A public schoolboy who claimed he was sleepwalking when he attacked two students and a teacher with hammers can now be named.
It comes after a judge lifted an order preventing the identification of 17-year-old Thomas Wei Huang, who is from Malaysia.
Last week, he was detained for life with a minimum term of 12 years after he was found guilty of three charges of attempted murder in June following a 10-week trial.
He was dressed only in his boxer shorts when he repeatedly hit his dormmates as they slept in one of the boarding houses at Blundell’s School in Tiverton, Devon, in June last year.
Both boys suffered skull fractures, as well as injuries to their ribs, spleen, a punctured lung and internal bleeding. He then attacked a teacher who attempted to intervene.
Maths teacher Henry Roffe-Silvester said at trial he was asleep in his own quarters when he was awoken by noises coming from the boarding house and went to investigate.
He told a jury he saw a silhouetted figure standing in front of him in the room who then turned and repeatedly hit him over the head with a hammer.
“Physically I stumbled backwards into the corridor. There was a second blow – I can’t remember if it was before I stumbled back – that’s a little bit hazy for me,” said Mr Roffe-Silvester, who suffered six blows to the head.
The teenager, who was 16 at the time, admitted carrying out the attacks but said he was sleepwalking. He denied three charges of attempted murder on the basis he was not guilty by reason of insanity.

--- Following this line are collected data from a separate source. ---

(** * qbo_receipt_processor: a shallow embedding of [qbo_receipt_processor2.py]

    The script authenticates against the QuickBooks Online API, keeps the
    tokens in [tokens.json], fetches company data and a transaction report,
    and flattens the report into a list of dictionaries.

    Python values are embedded as follows.
    - [str] is [string]; a character is a code point below 256.
    - [None] where a string may stand is [option string] with [None].
    - A [dict] is an insertion-ordered association list with unique keys
      ([Dict]); the process environment, the OS keychain and the file
      system are finite maps ([gmap]).
    - Code with effects runs in the monad [M]: a world is passed along and
      an exception ends the run, keeping the effects made before it. *)

From Stdlib Require Import ZArith Ascii String.
From stdpp Require Import gmap strings list fin_maps.

Local Open Scope string_scope.
Local Open Scope list_scope.

(** ** Python dictionaries *)

Module Dict.

Definition t (V : Type) : Type := list (string * V).

Definition empty {V} : t V := [].

(** [d[k] = v]: an existing key keeps its position and takes the new
    value, a new key goes to the end. *)
Fixpoint set {V} (k : string) (v : V) (d : t V) : t V :=
  match d with
  | [] => [(k, v)]
  | (k', v') :: d' =>
      if decide (k' = k) then (k', v) :: d' else (k', v') :: set k v d'
  end.

(** [d.get(k)] *)
Fixpoint get {V} (k : string) (d : t V) : option V :=
  match d with
  | [] => None
  | (k', v') :: d' => if decide (k' = k) then Some v' else get k d'
  end.

Definition keys {V} (d : t V) : list string := d.*1.

(** [d.update(pairs)] *)
Definition update {V} (d : t V) (pairs : list (string * V)) : t V :=
  fold_left (fun acc kv => set kv.1 kv.2 acc) pairs d.

(** [dict(pairs)] *)
Definition of_pairs {V} (pairs : list (string * V)) : t V :=
  update empty pairs.

End Dict.

(** ** The report document and the flattener *)

(** The report as [parse_transaction_list] reads it.  A key read with
    [.get] may be missing (an [option] field); [ColTitle] is read with a
    subscript, so every column of a report document carries it. *)

Record column := { ColTitle : string }.
Record cell := { value : option string }.
Record row := { type : option string; ColData : option (list cell) }.
Record columns := { Column : option (list column) }.
Record rows := { Row : option (list row) }.
Record report := { Columns : option columns; Rows : option rows }.

(** [report_json.get("Columns", {}).get("Column", [])] *)
Definition report_columns (report_json : report) : list column :=
  default [] (Column (default {| Column := None |} (Columns report_json))).

(** [report_json.get("Rows", {}).get("Row", [])] *)
Definition report_rows (report_json : report) : list row :=
  default [] (Row (default {| Row := None |} (Rows report_json))).

(** [row.get("type") == "Data"] *)
Definition is_data_row (r : row) : bool := bool_decide (type r = Some "Data").

(** [[c.get("value") for c in row.get("ColData", [])]] *)
Definition row_values (r : row) : list (option string) :=
  map value (default [] (ColData r)).

Definition parse_transaction_list (report_json : report)
  : list (Dict.t (option string)) :=
  let cols := map ColTitle (report_columns report_json) in
  fold_left
    (fun out row =>
       if is_data_row row then
         let values := row_values row in
         out ++ [Dict.of_pairs (zip cols values)]
       else out)
    (report_rows report_json) [].

(** The column titles of a report, in the report's order. *)
Definition column_titles (report_json : report) : list string :=
  map ColTitle (report_columns report_json).

(** The record built from one row. *)
Definition flatten_row (cols : list string) (r : row) : Dict.t (option string) :=
  Dict.of_pairs (zip cols (row_values r)).

Definition mk_report (titles : list string) (rs : list row) : report :=
  {| Columns := Some {| Column := Some (map Build_column titles) |};
     Rows := Some {| Row := Some rs |} |}.

Definition mk_row (ty : string) (vals : list string) : row :=
  {| type := Some ty; ColData := Some (map (fun v => {| value := Some v |}) vals) |}.

(** What one flattened record looks like, given the titles and its row. *)
Definition record_of_row (cols : list string) (r : row) (rec : Dict.t (option string)) : Prop :=
  NoDup (Dict.keys rec) ∧
  sublist (Dict.keys rec) cols ∧
  (∀ k, k ∈ Dict.keys rec ↔ k ∈ take (length (row_values r)) cols) ∧
  ((length cols ≤ length (row_values r))%nat → ∀ k, k ∈ Dict.keys rec ↔ k ∈ cols) ∧
  ((length cols ≤ length (row_values r))%nat → NoDup cols → Dict.keys rec = cols).

(** A valid report document: every data row has a cell for every column. *)
Definition valid_report (report_json : report) : Prop :=
  Forall (λ r, (length (column_titles report_json) ≤ length (row_values r))%nat)
    (List.filter is_data_row (report_rows report_json)).

(** What the record of a data row of a valid report looks like. *)
Definition record_of_columns (cols : list string) (rec : Dict.t (option string)) : Prop :=
  (∀ k, k ∈ Dict.keys rec ↔ k ∈ cols) ∧
  NoDup (Dict.keys rec) ∧
  sublist (Dict.keys rec) cols ∧
  (NoDup cols → Dict.keys rec = cols).

(** Two columns, one data row with a single cell. *)
Definition short_row_report : report :=
  mk_report ["Date"; "Amount"] [mk_row "Data" ["2024-01-01"]].

(** ** JSON values, [json.dumps(_, indent=2)] and [json.loads]

    The [json] module belongs to Python's library.  It is modelled for
    null, booleans, strings, arrays and objects; numbers, and code points
    of 256 and above, are outside the model and reported as such. *)

#[local] Set Warnings "-register-all".

Inductive json :=
  | JNull
  | JBool (b : bool)
  | JStr (s : string)
  | JArr (items : list json)
  | JObj (members : list (string * json)).

Module Json.

Definition dquote : ascii := "034"%char.
Definition backslash : ascii := "092"%char.
Definition newline : ascii := "010"%char.

Definition hex_digit (n : N) : ascii :=
  if (n <? 10)%N then ascii_of_N (48 + n) else ascii_of_N (87 + n).

(** [ESCAPE_ASCII] of [json.encoder], as used with [ensure_ascii=True]. *)
Definition escape_char (c : ascii) : string :=
  let n := N_of_ascii c in
  if (n =? 34)%N then String backslash (String dquote "")
  else if (n =? 92)%N then String backslash (String backslash "")
  else if (n =? 10)%N then String backslash "n"
  else if (n =? 13)%N then String backslash "r"
  else if (n =? 9)%N then String backslash "t"
  else if (n =? 8)%N then String backslash "b"
  else if (n =? 12)%N then String backslash "f"
  else if ((32 <=? n) && (n <=? 126))%N then String c ""
  else String backslash
         (String "u" (String "0" (String "0"
            (String (hex_digit (n / 16)) (String (hex_digit (n mod 16)) ""))))).

Fixpoint encode_body (s : string) : string :=
  match s with
  | "" => ""
  | String c s' => escape_char c +:+ encode_body s'
  end.

Definition encode_string (s : string) : string :=
  String dquote (encode_body s +:+ String dquote "").

Fixpoint join (sep : string) (l : list string) : string :=
  match l with
  | [] => ""
  | [x] => x
  | x :: l' => x +:+ sep +:+ join sep l'
  end.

But the court was told he had an obsession with the killing of children and hammers, which he said he kept by his bed for “protection” from the “zombie apocalypse”.
Prosecutors said the boy armed himself with three claw hammers and waited for the two boys to be asleep before attacking them.
Huang can be named after a court official confirmed his lawyers would not be appealing the judge’s earlier decision to lift the reporting restriction, which was made at the sentencing hearing following an application by the PA news agency.